Whoever wishes to be great among you will be your servant;   whoever wishes to be first among you will be the slave of all.

Yes, you will be servants and slaves because My Father is trying to draw you along, guide you on, His way for you; but His will alone will be done in you, not your will for your own personal renown, not even your will for His renown.  His will will be done in you, and in His way.

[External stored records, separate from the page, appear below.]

(* ===== verification/ClaimsProps.v ===== *)
(** * Properties of the claim state machine

    The closed forms of the two hand-over loops, the invariant of every
    reachable registry, FIFO hand-over, lane conservation, drain, and the
    completeness of the waits-for walk for owner cycles. *)
From S2P Require Import Prelude Claims ClaimsInv.
From stdpp Require Import base numbers list gmap strings pretty.
From stdpp Require Import options.
Local Open Scope Z_scope.
#[local] Set Warnings "-clear-no-such-hyp".

(** ** The loops in closed form *)

(** A queue without the cancelled waiters at its front. *)
Fixpoint drop_ghosts (live : nat → Z → bool) (ws : list Waiter) : list Waiter :=
  match ws with
  | [] => []
  | w :: rest => if live (wtask w) (wepoch w) then ws else drop_ghosts live rest
  end.

(** [p'] is [p] up to its statistics and waits-for entries. *)
Definition core_eq (p p' : PeerClaims) : Prop :=
  plabel p = plabel p' ∧ objects p = objects p' ∧ lane_count p = lane_count p' ∧
  free_lanes p = free_lanes p' ∧ ready_heads p = ready_heads p' ∧
  drain_waiters p = drain_waiters p' ∧ gone p = gone p'.

Lemma drop_ghosts_sublist live ws : drop_ghosts live ws `sublist_of` ws.
Proof. induction ws as [|w ws IH]; simpl; [done|]. case_match; [done|]. by constructor. Qed.

Lemma drop_ghosts_live live ws w rest :
  drop_ghosts live ws = w :: rest → live (wtask w) (wepoch w) = true ∧ w ∈ ws.
Proof.
  intros H. split; [|eapply sublist_subseteq; [apply (drop_ghosts_sublist live)|rewrite H; by left]].
  induction ws as [|w' ws IH]; simpl in H; [done|]. case_match; [by simplify_eq|eauto].
Qed.

Definition given (w : Waiter) (lane : option Z) (rest : list Waiter) (o : ObjectClaim) : ObjectClaim :=
  mkObject (Some (wtask w, wepoch w)) 1 lane (olabel o) rest false.

Definition with_object (id : Z) (o : ObjectClaim) (p : PeerClaims) : PeerClaims :=
  set_objects (<[id := o]> (objects p)) p.

Section closed_forms.
Context (now : Z) (live : nat → Z → bool) (id : Z).

Lemma promote_loop_spec ws : ∀ p o grants,
  objects p !! id = Some o → waiters o = ws → reserved o = false →
  ∃ p', core_eq p' (promote_loop now live id ws p grants).1 ∧
  match drop_ghosts live ws with
  | [] => p' = with_object id (set_reserved false (set_waiters [] o)) p ∧
          (promote_loop now live id ws p grants).2 = grants
  | w :: rest =>
      match wkind w, vec_pop (free_lanes p) with
      | Nested, _ =>
          p' = with_object id (given w None rest o) p ∧
          (promote_loop now live id ws p grants).2 =
            vec_push grants (mkGrant (wtask w) (wepoch w) None)
      | TopLevel, Some (lane, fl) =>
          p' = with_object id (given w (Some lane) rest o) (set_free_lanes fl p) ∧
          (promote_loop now live id ws p grants).2 =
            vec_push grants (mkGrant (wtask w) (wepoch w) (Some lane))
      | TopLevel, None =>
          p' = set_ready_heads (vec_push (ready_heads p) id)
                 (with_object id (set_reserved true (set_waiters (w :: rest) o)) p) ∧
          (promote_loop now live id ws p grants).2 = grants
      end
  end.
Proof.
  induction ws as [|w rest IH]; intros p o grants Ho Hw Hres; cbn [promote_loop drop_ghosts].
  - exists (with_object id (set_reserved false (set_waiters [] o)) p).
    rewrite (upd_object_Some _ _ _ _ Ho). split; [|done]. unfold core_eq, with_object. simpl.
    split_and!; [done| |done..]. f_equal. unfold set_reserved, set_waiters. simpl. by rewrite Hw.
  - rewrite (upd_object_Some _ _ _ _ Ho).
    set (p1 := set_objects _ p).
    assert (objects p1 !! id = Some (set_waiters rest o)) as Ho1 by apply lookup_insert_eq.
    destruct (live (wtask w) (wepoch w)).
    + change (free_lanes p1) with (free_lanes p).
      destruct (wkind w); [destruct (vec_pop (free_lanes p)) as [[lane fl]|]|].
      * eexists; split; [|split; reflexivity].
        unfold core_eq, hand_over, grant, note_wait, upd_object. simpl.
        rewrite alter_insert_eq, insert_insert_eq || rewrite alter_insert_eq. done.
      * eexists; split; [|split; reflexivity].
        rewrite Ho1. simpl. rewrite Hres. unfold core_eq, upd_object. simpl.
        rewrite alter_insert_eq. done.
      * eexists; split; [|split; reflexivity].
        unfold core_eq, hand_over, grant, note_wait, upd_object. simpl.
        rewrite alter_insert_eq. done.
    + destruct (IH (unpark (wtask w) p1) (set_waiters rest o) grants Ho1 eq_refl Hres)
        as (p' & Hcore & Hp').
      destruct (drop_ghosts live rest) as [|w' rest'].
      * destruct Hp' as [-> ->]. eexists; split; [|split; reflexivity].
        unfold core_eq in *. simpl in *. by rewrite insert_insert_eq in Hcore.
      * change (free_lanes (unpark _ p1)) with (free_lanes p) in Hp'.
        destruct (wkind w'); [destruct (vec_pop (free_lanes p)) as [[lane fl]|]|];
          destruct Hp' as [-> ->]; (eexists; split; [|split; reflexivity]);
          unfold core_eq in *; simpl in *; by rewrite insert_insert_eq in Hcore.
Qed.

Jesus took their preposterous but childishly innocent request seriously because they were indeed intended to become Apostles for the establishment of His Church and the Kingdom of God, and this childish folly and misunderstanding, this misinterpreting of His Father’s intentions in their regard, must and would be corrected: indeed in a certain measure it was being corrected at that very moment, by their deeply experienced and well-deserved embarrassment before the present company of Jesus and ‘the ten’, their indignant fellow Apostles-to-be.  They would have learnt so much about themselves and about God’s will for them in those words of Jesus!

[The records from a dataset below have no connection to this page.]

(** After [WouldQueue] the object is owned by someone else, or reserved, or
    free with an empty pool. *)
Lemma would_queue_state task epoch id label label' nested p b :
  (try_acquire task epoch id label nested p).2 = WouldQueue b →
  let p1 := (try_acquire task epoch id label nested p).1 in
  let o := touched id label' p1 in
  p1 = touch_label id label (count_acquisition p) ∧
  match b with
  | Some t => t ≠ task ∧ ∃ e, owner o = Some (t, e)
  | None => owner o = None ∧ (reserved o = true ∨ nested = false ∧ free_lanes p1 = [])
  end.
Proof.
  unfold try_acquire. cbn zeta.
  set (q := touch_label id label (count_acquisition p)).
  pose proof (touched_fields id label' q) as (H1&_&_&_&H2).
  set (o := default default_object (objects q !! id)) in *.
  destruct (owner o) as [[t e]|] eqn:Hown.
  - destruct (decide (t = task)); [by case_match|]. simpl. intros [= <-].
    rewrite H1. eauto.
  - destruct (reserved o) eqn:Hr; [|destruct nested; [done|destruct (vec_pop _) as [[]|] eqn:Hp; [done|]]];
      simpl; intros [= <-]; rewrite H1; split_and!; try done; [left; congruence|].
    right. split; [done|]. by apply vec_pop_None in Hp.
Qed.

(** ** Waits-for entries only disappear during hand-over *)

Definition shrinks (p p' : PeerClaims) : Prop :=
  parked_on p' ⊆ parked_on p ∧ lane_count p' = lane_count p.

#[local] Instance shrinks_refl : Reflexive shrinks.
Proof. done. Qed.
#[local] Instance shrinks_trans : Transitive shrinks.
Proof. intros p q s [? ?] [? ?]. split; [by etrans|congruence]. Qed.

Lemma shrinks_unpark t p p' :
  parked_on p' = delete t (parked_on p) → lane_count p' = lane_count p → shrinks p p'.
Proof. intros E ?. split; [rewrite E; apply delete_subseteq|done]. Qed.

Lemma promote_loop_shrinks now live id ws : ∀ p grants,
  shrinks p (promote_loop now live id ws p grants).1.
Proof.
  induction ws as [|w ws IH]; intros p grants; simpl; [done|].
  repeat case_match; simpl;
    first [by apply (shrinks_unpark (wtask w))|by split
          |etrans; [|apply IH]; by apply (shrinks_unpark (wtask w))].
Qed.

Lemma serve_loop_shrinks now live id l ws : ∀ p grants,
  shrinks p (serve_loop now live id l ws p grants).1.1.
Proof.
  induction ws as [|w ws IH]; intros p grants; simpl; [done|].
  repeat case_match; simpl;
    first [by apply (shrinks_unpark (wtask w))|by split
          |etrans; [|apply IH]; by apply (shrinks_unpark (wtask w))].
Qed.

Lemma homes_loop_shrinks now live heads : ∀ l p grants,
  shrinks p (homes_loop now live l heads p grants).1.
Proof.
  induction heads as [|id heads IH]; intros l p grants; cbn [homes_loop]; [done|].
  transitivity (set_ready_heads heads p); [done|].
  destruct (objects (set_ready_heads heads p) !! id) as [o|]; [|apply IH].
  destruct (reserved o); [|apply IH].
  pose proof (serve_loop_shrinks now live id l (waiters o) (set_ready_heads heads p) grants) as H.
  destruct serve_loop as [[p1 g1] [l'|]]; [|exact H].
  etrans; [exact H|apply IH].
Qed.

Lemma gc_object_shrinks id p : shrinks p (gc_object id p).
Proof. unfold gc_object. by repeat case_match. Qed.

Dear People of God, as we consider the history of Mother Church past and present, we can surely appreciate the superhuman task that faced and still faces the Twelve Apostles and their subsequent episcopal successors: the establishment of a cohesive Catholic Church: one in faith, morals, and obedience, throughout history and for all mankind.  They would indeed have the Gift of God, the Holy Spirit, sent them by Jesus and abiding with them as a Body, forming them as the very Body of Christ for the glory of God the Father and the salvation of all men and women of good will; but what immense difficulties would arise from many who, like James and John in our Gospel reading, would mistake (not so innocently as James and John however!) their own ambitions for God’s inspiration, God’s inviting and guiding grace.   How many souls would and will suffer from the overweening pride of individuals in powerful positions: be they bombastic, arrogant, and ambitious prelates or harsh and unbending mother superiors in tiny convents and schools or enjoying cherished power and treasured prestige at the head of large, national or international congregations.

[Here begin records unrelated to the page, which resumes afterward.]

Lemma target_spec live r a b :
  parked_once r → target live r a = Some b ↔ ∃ p, p ∈ r ∧ waits_on live p a b.
Proof.
  intros Honce. unfold target. split.
  - clear Honce. induction r as [|p r IH]; simpl; [done|]. destruct (waits_for live a p) as [e|] eqn:E.
    + intros H. exists p. split; [by left|]. apply waits_for_spec. by rewrite E.
    + intros (q & ? & ?)%IH. exists q. split; [by right|done].
  - intros (p & [i Hi]%list_elem_of_lookup_1 & Hw). pose proof Hw as Hw'.
    apply waits_for_spec in Hw. revert i Hi Honce. induction r as [|q r IH]; intros i Hi Honce; [done|].
    simpl. destruct (waits_for live a q) as [e|] eqn:E.
    + assert (i = 0%nat) as ->.
      { apply (Honce i 0%nat p q a Hi eq_refl).
        - destruct Hw' as (?&?&?&?&->&_). done.
        - unfold waits_for in E. destruct (parked_on q !! a); [done|]. by simpl in E. }
      simpl in Hi. simplify_eq. by rewrite E in Hw.
    + destruct i as [|i]; simpl in Hi; [simplify_eq; by rewrite E in Hw|].
      apply (IH i Hi). intros j k p1 p2 t Hj Hk H1 H2.
      pose proof (Honce (S j) (S k) p1 p2 t Hj Hk H1 H2). lia.
Qed.

(** ** Hand-over adds no edge into a waiting task

    [gstep p p']: waits-for entries and queues only shrink, and an object's
    owner in [p'] is its owner in [p], or a task of its queue that is no
    longer parked. *)
Definition gstep (p p' : PeerClaims) : Prop :=
  parked_on p' ⊆ parked_on p ∧
  ∀ id o', objects p' !! id = Some o' → ∃ o, objects p !! id = Some o ∧
    waiters o' ⊆ waiters o ∧
    ∀ b eb, owner o' = Some (b, eb) →
      owner o = Some (b, eb) ∨
      parked_on p' !! b = None ∧ ∃ w, w ∈ waiters o ∧ wtask w = b.

#[local] Instance gstep_refl : Reflexive gstep.
Proof. intros p. split; [done|]. intros id o Ho. exists o. auto. Qed.

#[local] Instance gstep_trans : Transitive gstep.
Proof.
  intros p q s [Hp1 H1] [Hp2 H2]. split; [by etrans|].
  intros id o'' (o' & Ho' & Hw' & Hown')%H2. destruct (H1 _ _ Ho') as (o & Ho & Hw & Hown).
  exists o. split_and!; [done|by etrans|]. intros b eb [Hb|(Hb & w & Hin & <-)]%Hown'.
  - destruct (Hown _ _ Hb) as [?|[Hpb ?]]; [by left|right]. split; [|done].
    destruct (parked_on s !! b) eqn:E; [|done]. eapply lookup_weaken in E; [|exact Hp2]. congruence.
  - right. split; [done|]. exists w. auto.
Qed.

Lemma gstep_update id o o' p p' :
  objects p !! id = Some o → objects p' = <[id := o']> (objects p) →
  parked_on p' ⊆ parked_on p → waiters o' ⊆ waiters o →
  (∀ b eb, owner o' = Some (b, eb) → owner o = Some (b, eb) ∨
     parked_on p' !! b = None ∧ ∃ w, w ∈ waiters o ∧ wtask w = b) →
  gstep p p'.
Proof.
  intros Ho Hobj Hp Hw Hown. split; [done|]. intros j oj. rewrite Hobj.
  intros [[<- <-]|[_ Hj]]%lookup_insert_Some; [eauto|]. exists oj. auto.
Qed.

Lemma gstep_same p p' :
  objects p' = objects p → parked_on p' = parked_on p → gstep p p'.
Proof. intros Hobj Hp. split; [by rewrite Hp|]. intros id o. rewrite Hobj. eauto. Qed.

Section gstep_loops.
Context (now : Z) (live : nat → Z → bool).

Lemma gstep_hand_over id w lane p o ws grants :
  objects p !! id = Some o → w ∈ waiters o → ws ⊆ waiters o →
  gstep p (hand_over now id w lane (upd_object id (set_waiters ws) p) grants).1.
Proof.
  intros Ho Hin Hws. unfold hand_over, grant. simpl. rewrite (upd_object_Some _ _ _ _ Ho).
  eapply (gstep_update id o
    (set_reserved false (own (wtask w) (wepoch w) lane (set_waiters ws o)))); [done|..].
  - simpl. unfold upd_object. simpl. by rewrite alter_insert_eq.
  - apply delete_subseteq.
  - done.
  - intros b eb [= <- <-]. right. split; [apply lookup_delete_eq|by exists w].
Qed.

Lemma gstep_ghost id t p o ws :
  objects p !! id = Some o → ws ⊆ waiters o →
  gstep p (unpark t (upd_object id (set_waiters ws) p)).
Proof.
  intros Ho Hws. rewrite (upd_object_Some _ _ _ _ Ho).
  eapply (gstep_update id o (set_waiters ws o)); [done|done|apply delete_subseteq|done|auto].
Qed.

Lemma gstep_reserved id b p : gstep p (upd_object id (set_reserved b) p).
Proof.
  unfold upd_object. destruct (objects p !! id) as [o|] eqn:Ho.
  - eapply (gstep_update id o (set_reserved b o)); simpl; [done|..|auto].
    + by rewrite alter_alt, Ho. + done. + done.
  - apply gstep_same; [|done]. simpl. by rewrite alter_alt, Ho.
Qed.

Lemma gstep_promote id ws : ∀ p o grants,
  objects p !! id = Some o → waiters o = ws →
  gstep p (promote_loop now live id ws p grants).1.
Proof.
  induction ws as [|w rest IH]; intros p o grants Ho Hw; cbn [promote_loop].
  - apply gstep_reserved.
  - assert (w ∈ waiters o) as Hin by (rewrite Hw; by left).
    assert (rest ⊆ waiters o) as Hsub by (rewrite Hw; set_solver).
    destruct (live (wtask w) (wepoch w)).
    + destruct (wkind w); [|by eapply gstep_hand_over].
      change (free_lanes (upd_object id (set_waiters rest) p)) with (free_lanes p).
      destruct (vec_pop (free_lanes p)) as [[l fl]|].
      * transitivity (set_free_lanes fl p); [by apply gstep_same|].
        by eapply (gstep_hand_over id w (Some l) (set_free_lanes fl p)).
      * destruct (requeue_eq p id o w rest Ho Hw) as [-> _].
        etrans; [apply (gstep_reserved id true)|]. case_match; by apply gstep_same.
    + etrans; [by apply (gstep_ghost id (wtask w) p o rest)|].
      rewrite (upd_object_Some _ _ _ _ Ho).
      eapply (IH _ (set_waiters rest o)); [apply lookup_insert_eq|done].
Qed.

Undoubtedly, the most important task in Catholic spirituality and the supreme need for the Church today is for men and women able to assume responsibility and exercise authority yet also to forget themselves as they seek to draw ever closer to, more centered on, and humble before, God: living to do His will and becoming ever more able to discern and distinguish His will from their own, and His glory from their own reputation or the acclamation of men.  How pathetic it is to hear chosen prelates apologizing for not being unknown Christians and Catholics, for not being women when needing to clarify and confirm Catholic teaching on the family.  They are anointed as CHRISTS for our times, passing down what they have themselves received: the teaching of Christ and the historically declared will of God for mankind’s salvation!!  They are placed in the centre of the world and the Church’s attention not for their own peaceful and popular passage when in office, nor merely for the good will and pleasure of all, to whatever degree or however remotely, concerned.  They are anointed Christs to proclaim the One Jesus Christ, as Jesus Himself encouraged them:

Amen, amen, I say to you, whoever receives the one I send receives Me, and whoever receives Me receives the One Who sent Me.  (John 13:20)

Let them live up to such encouragement, to such a glorious promise, and stop fearing for self and hedging for popularity!